既読三、返信ゼロ

【バンド〈岸辺〉 最終練習】

18:52 結城倫

部室着いた。鍵開いてる。

18:59 朝倉嵐士

ごめん、駅。

19:03 江守澄香

私も遅れる。

倫は一人でアンプの電源を入れた。大学最後の日、三人で一曲だけ合わせて解散する予定だった。床には嵐士のドラムスティック、壁には澄香のベース用ストラップが、先週から置かれたままだった。

19:21 倫

何分くらい?

既読は三になったが、返信はない。

19:34 嵐士

先に言う。今日、行けない。

港の研修、明朝じゃなく今夜集合だった。

四月から船。半年戻らない。

19:36 澄香

私も行けない。

実家の旅館、母が倒れた。今から帰る。

大学院は辞退した。

二人の未来が、短い吹き出しの中で決まっていく。倫はギターを膝に置き、自分の報告を書く。

19:41 倫

声優学校、受かった。

でも学費払えないから、昼は配送。

送信してから、何を祝えばいいのか分からなくなった。

19:44 嵐士

最後、やろう。

嵐士から三十秒のドラム音源が届く。駅のコインロッカー前で、膝を叩いて録ったらしい。続いて澄香から、車内で弦を指ではじく低い音が届いた。

倫は部室のマイクを立て、二人の音源をスピーカーから流した。遅れるドラム、車輪の音に埋もれるベース。その上にギターを重ね、歌った。
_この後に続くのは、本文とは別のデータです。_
(* ===== verification/RateLimit.v ===== *)
(** * Rate limiting

    [server/ratelimit.go]: a token bucket per client address, in [float64] arithmetic. *)
From S2P Require Import Prelude Float GoTime.
Local Open Scope Z_scope.

Record bucket := mkBucket { tokens : float; lastRef : Time }.
Record RateLimiter := mkRateLimiter { rl_rate : float; rl_burst : Z; rl_state : gmap string bucket }.
Definition NewRateLimiter (rate : float) (burst : Z) : RateLimiter := mkRateLimiter rate burst ∅.
Definition rl_set (ip : string) (b : bucket) (rl : RateLimiter) : RateLimiter :=
  mkRateLimiter (rl_rate rl) (rl_burst rl) (<[ip := b]> (rl_state rl)).

Definition f_one : float := S754_finite false 4503599627370496 (-52).
(** The refill of [Allow]. *)
Definition refill (rate : float) (burst : Z) (now : Time) (b : bucket) : float :=
  let elapsed := Seconds (Sub now (lastRef b)) in
  let t := f64_add (tokens b) (f64_mul elapsed rate) in
  if SFltb (f64_of_int burst) t then f64_of_int burst else t.
Definition Allow (ip : string) (now : Time) (rl : RateLimiter) : RateLimiter * bool :=
  if SFleb (rl_rate rl) f_zero then (rl, true) else
  let b := default (mkBucket (f64_of_int (rl_burst rl)) now) (rl_state rl !! ip) in
  let t := refill (rl_rate rl) (rl_burst rl) now b in
  if SFleb f_one t then (rl_set ip (mkBucket (f64_sub t f_one) now) rl, true)
  else (rl_set ip (mkBucket t now) rl, false).

(** One tick of [cleanupLoop]. *)
Definition cleanup (now : Time) (rl : RateLimiter) : RateLimiter :=
  let cutoff := now - 5 * Minute in
  mkRateLimiter (rl_rate rl) (rl_burst rl) (filter (fun p => Before (lastRef p.2) cutoff = false) (rl_state rl)).

Definition clientIP (forwardedFor remoteAddr : string) : string :=
  if negb (bool_decide (forwardedFor = "")) then forwardedFor else remoteAddr.
(** [Middleware]: the status it answers with, or none when the request goes on. *)
Definition Middleware (forwardedFor remoteAddr : string) (now : Time) (rl : RateLimiter) : RateLimiter * option Z :=
  let ip := clientIP forwardedFor remoteAddr in
  let '(rl, ok) := Allow ip now rl in
  (rl, if ok then None else Some 429).

(** A sequence of requests, and how many were allowed. *)
Fixpoint allow_run (reqs : list (string * Time)) (rl : RateLimiter) : RateLimiter * list bool :=
  match reqs with
  | [] => (rl, [])
  | (ip, now) :: reqs =>
      let '(rl, ok) := Allow ip now rl in
      let '(rl, oks) := allow_run reqs rl in
      (rl, ok :: oks)
  end.

(** ** Lemmas *)

(** Whole numbers of tokens, by evaluation up to 4096. *)
Definition whole_step (k : Z) : bool :=
  match f64_of_int k with S754_finite false _ _ => true | _ => false end &&
  SFleb f_one (f64_of_int k) && bool_decide (f64_sub (f64_of_int k) f_one = f64_of_int (k - 1)) &&
  negb (SFltb (f64_of_int k) (f64_of_int (k - 1))).
Lemma whole_steps : forallb (fun n => whole_step (Z.of_nat n)) (seq 1 4096) = true.
Proof. vm_compute. reflexivity. Qed.
Definition max_burst : Z := 4096.
Lemma whole k : 1 <= k <= max_burst ->
  ~ is_nan (f64_of_int k) /\ SFleb f_one (f64_of_int k) = true /\ f64_sub (f64_of_int k) f_one = f64_of_int (k - 1) /\
  SFltb (f64_of_int k) (f64_of_int (k - 1)) = false.
Proof.
  unfold max_burst. intros Hk. pose proof whole_steps as Hs. rewrite forallb_forall in Hs.
  specialize (Hs (Z.to_nat k)). rewrite in_seq in Hs. specialize (Hs ltac:(lia)). rewrite Z2Nat.id in Hs by lia.
  unfold whole_step in Hs. rewrite !andb_true_iff, negb_true_iff, bool_decide_eq_true in Hs.
  destruct Hs as [[[Hf Ho] Hsub] Hlt]. split_and!; try done. intros Hn. by rewrite Hn in Hf.
Qed.
Lemma whole_not_nan k : 0 <= k <= max_burst -> ~ is_nan (f64_of_int k).
Proof. intros Hk. destruct (decide (k = 0)) as [->|]; [done|]. apply whole. lia. Qed.
Lemma whole_mono n k : 0 <= k -> k + Z.of_nat n <= max_burst ->
  ~ key_lt (float_key (f64_of_int (k + Z.of_nat n))) (float_key (f64_of_int k)).
Proof.
  intros Hk Hn. induction n as [|n IH]; [rewrite Z.add_0_r; unfold key_lt; lia|].
  specialize (IH ltac:(lia)). destruct (whole (k + Z.of_nat (S n))) as (Hnan & _ & _ & Hlt); [lia|].
  replace (k + Z.of_nat (S n) - 1) with (k + Z.of_nat n) in Hlt by lia.
  rewrite <-not_true_iff_false, SFltb_key in Hlt by (done || apply whole_not_nan; lia).
  unfold key_lt in *. lia.
Qed.
Lemma whole_le k b : 0 <= k <= b -> b <= max_burst -> SFltb (f64_of_int b) (f64_of_int k) = false.
Proof.
  intros Hk Hb. rewrite <-not_true_iff_false, SFltb_key by (apply whole_not_nan; lia).
  replace b with (k + Z.of_nat (Z.to_nat (b - k))) by lia. apply whole_mono; lia.
Qed.

(** A refill after no time leaves whole tokens as they are. *)
Lemma refill_now m e burst now k : 0 <= k <= burst -> burst <= max_burst ->
  refill (S754_finite false m e) burst now (mkBucket (f64_of_int k) now) = f64_of_int k.
Proof.
  intros Hk Hb. unfold refill. cbn [tokens lastRef].
  replace (Sub now now) with 0 by (unfold Sub, minDuration, maxDuration; lia).
  change (f64_mul (Seconds 0) (S754_finite false m e)) with f_zero.
  replace (f64_add (f64_of_int k) f_zero) with (f64_of_int k); [by rewrite whole_le|].
  destruct (decide (k = 0)) as [->|]; [done|].
  pose proof whole_steps as Hs. rewrite forallb_forall in Hs. unfold max_burst in Hb.
  specialize (Hs (Z.to_nat k)). rewrite in_seq in Hs. specialize (Hs ltac:(lia)). rewrite Z2Nat.id in Hs by lia.
  unfold whole_step in Hs. by destruct (f64_of_int k).
Qed.
(** The bucket [Allow] works on. *)
Definition bucket_of (ip : string) (now : Time) (rl : RateLimiter) : bucket :=
  default (mkBucket (f64_of_int (rl_burst rl)) now) (rl_state rl !! ip).
Definition limited (rl : RateLimiter) : Prop := exists m e, rl_rate rl = S754_finite false m e.

Lemma Allow_now ip now rl k : limited rl -> 0 <= k <= rl_burst rl -> rl_burst rl <= max_burst ->
  bucket_of ip now rl = mkBucket (f64_of_int k) now ->
  Allow ip now rl = (rl_set ip (mkBucket (f64_of_int (Z.max 0 (k - 1))) now) rl, 0 <? k).
Proof.
  intros (m & e & Hr) Hk Hb Hd. unfold Allow. rewrite Hr.
  change (SFleb (S754_finite false m e) f_zero) with false. cbn iota. fold (bucket_of ip now rl). rewrite Hd.
  rewrite refill_now by done. destruct (decide (k = 0)) as [->|].
  - done.
  - destruct (whole k) as (_ & -> & -> & _); [lia|]. rewrite Z.max_r by lia.
    by replace (0 <? k) with true by lia.
Qed.
Lemma Allow_other ip ip' now rl : ip <> ip' ->
  let '(rl', _) := Allow ip' now rl in
  rl_state rl' !! ip = rl_state rl !! ip /\ rl_rate rl' = rl_rate rl /\ rl_burst rl' = rl_burst rl.
Proof.
  intros Hne. unfold Allow. repeat case_match; simplify_eq; cbn; rewrite ?lookup_insert_ne by done; done.
Qed.

(** The answers to one address. *)
Definition answers (ip : string) (reqs : list (string * Time)) (oks : list bool) : list bool :=
  (fun p : string * Time * bool => p.2) <$> filter (fun p : string * Time * bool => p.1.1 = ip) (zip reqs oks).

Lemma allow_run_burst ip now reqs : forall rl k, limited rl -> 0 <= k <= rl_burst rl -> rl_burst rl <= max_burst ->
  bucket_of ip now rl = mkBucket (f64_of_int k) now ->
  (forall t, (ip, t) ∈ reqs -> t = now) ->
  let '(_, oks) := allow_run reqs rl in
  let n := length (filter (fun p : string * Time => p.1 = ip) reqs) in
  answers ip reqs oks = replicate (n `min` Z.to_nat k) true ++ replicate (n - Z.to_nat k) false.
Proof.
  induction reqs as [|[ip' t] reqs IH]; intros rl k Hl Hk Hb Hd Ht; cbn [allow_run]; [done|].
  unfold answers in *. rewrite filter_cons. cbn [fst]. destruct (decide (ip' = ip)) as [->|Hne].
  - rewrite (Ht t) by set_solver. rewrite (Allow_now ip now rl k) by done.
    specialize (IH (rl_set ip (mkBucket (f64_of_int (Z.max 0 (k - 1))) now) rl) (Z.max 0 (k - 1)) Hl ltac:(cbn; lia) Hb).
    destruct (allow_run reqs _) as [rl2 oks]. cbn [zip zip_with]. rewrite filter_cons. cbn [fst].
    rewrite decide_True by done. cbn [fmap list_fmap snd length].
    rewrite IH; [|unfold bucket_of, rl_set; cbn; by rewrite lookup_insert_eq|set_solver].
    destruct (Z.ltb_spec 0 k).
    + replace (Z.to_nat k) with (S (Z.to_nat (Z.max 0 (k - 1)))) by lia. done.
    + replace (Z.to_nat (Z.max 0 (k - 1))) with O by lia. replace (Z.to_nat k) with O by lia.
      rewrite !Nat.min_0_r, !Nat.sub_0_r. done.
  - pose proof (Allow_other ip ip' t rl ltac:(congruence)) as Ho.
    destruct (Allow ip' t rl) as [rl1 ok]. destruct Ho as (Hs & Hr & Hbu).
    specialize (IH rl1 k). unfold limited, bucket_of in *. rewrite Hs, Hr, Hbu in IH.
    specialize (IH Hl Hk Hb Hd ltac:(set_solver)).
    destruct (allow_run reqs rl1) as [rl2 oks]. cbn [zip zip_with]. rewrite filter_cons. cbn [fst].
    by rewrite decide_False.
Qed.

(** ** Properties *)

(** C38. The burst: when an address is new to the limiter, of all its requests at one
    instant exactly the first [burst] are allowed, however many other addresses send
    requests in between and whenever those are dated; bursts to 4096. *)
Theorem RateLimiter_burst ip now reqs rl : limited rl -> 0 <= rl_burst rl <= max_burst ->
  rl_state rl !! ip = None -> (forall t, (ip, t) ∈ reqs -> t = now) ->
  let '(_, oks) := allow_run reqs rl in
  let n := length (filter (fun p : string * Time => p.1 = ip) reqs) in
  answers ip reqs oks = replicate (n `min` Z.to_nat (rl_burst rl)) true ++ replicate (n - Z.to_nat (rl_burst rl)) false.
Proof.
  intros Hl Hb Hn Ht. apply (allow_run_burst ip now); try done; try lia. unfold bucket_of. by rewrite Hn.
Qed.
Definition demo_reqs : list (string * Time) := [("a", 5); ("b", 4); ("a", 5); ("a", 5)].
Definition demo_limiter : RateLimiter := NewRateLimiter (S754_finite false 1 3) 2.
Lemma RateLimiter_burst_witness : answers "a" demo_reqs (snd (allow_run demo_reqs demo_limiter)) = [true; true; false].
Proof.
  assert (forall t, ("a", t) ∈ demo_reqs -> t = 5) as Ht.
  { intros t. unfold demo_reqs. rewrite !elem_of_cons, elem_of_nil. naive_solver. }
  pose proof (RateLimiter_burst "a" 5 demo_reqs demo_limiter
    ltac:(by repeat eexists) ltac:(cbn; unfold max_burst; lia) eq_refl Ht) as Hrun.
  destruct (allow_run demo_reqs demo_limiter) as [rl oks]. exact Hrun.
Defined.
三人は同じ曲を演奏していたが、同じ時間にはいなかった。

20:02 倫

終わった。

20:03 澄香

聞こえた気がする。

20:03 嵐士

俺も。

倫は録音ファイルを送った。再生時間は二分十一秒。既読はすぐ三になった。

20:07 嵐士

じゃ、乗る。

《朝倉嵐士がグループを退出しました》

20:09 澄香

旅館のアカウントと混ざるから、私も抜けるね。

《江守澄香がグループを退出しました》

残った倫は、返信欄に「また」と打ち、消した。部室の時計は、三人が集まるはずだった七時から一時間以上進んでいる。

彼はスティックとストラップを一つの椅子に置き、電源を切った。

チャットの最終メッセージは録音ファイルのまま、既読一になった。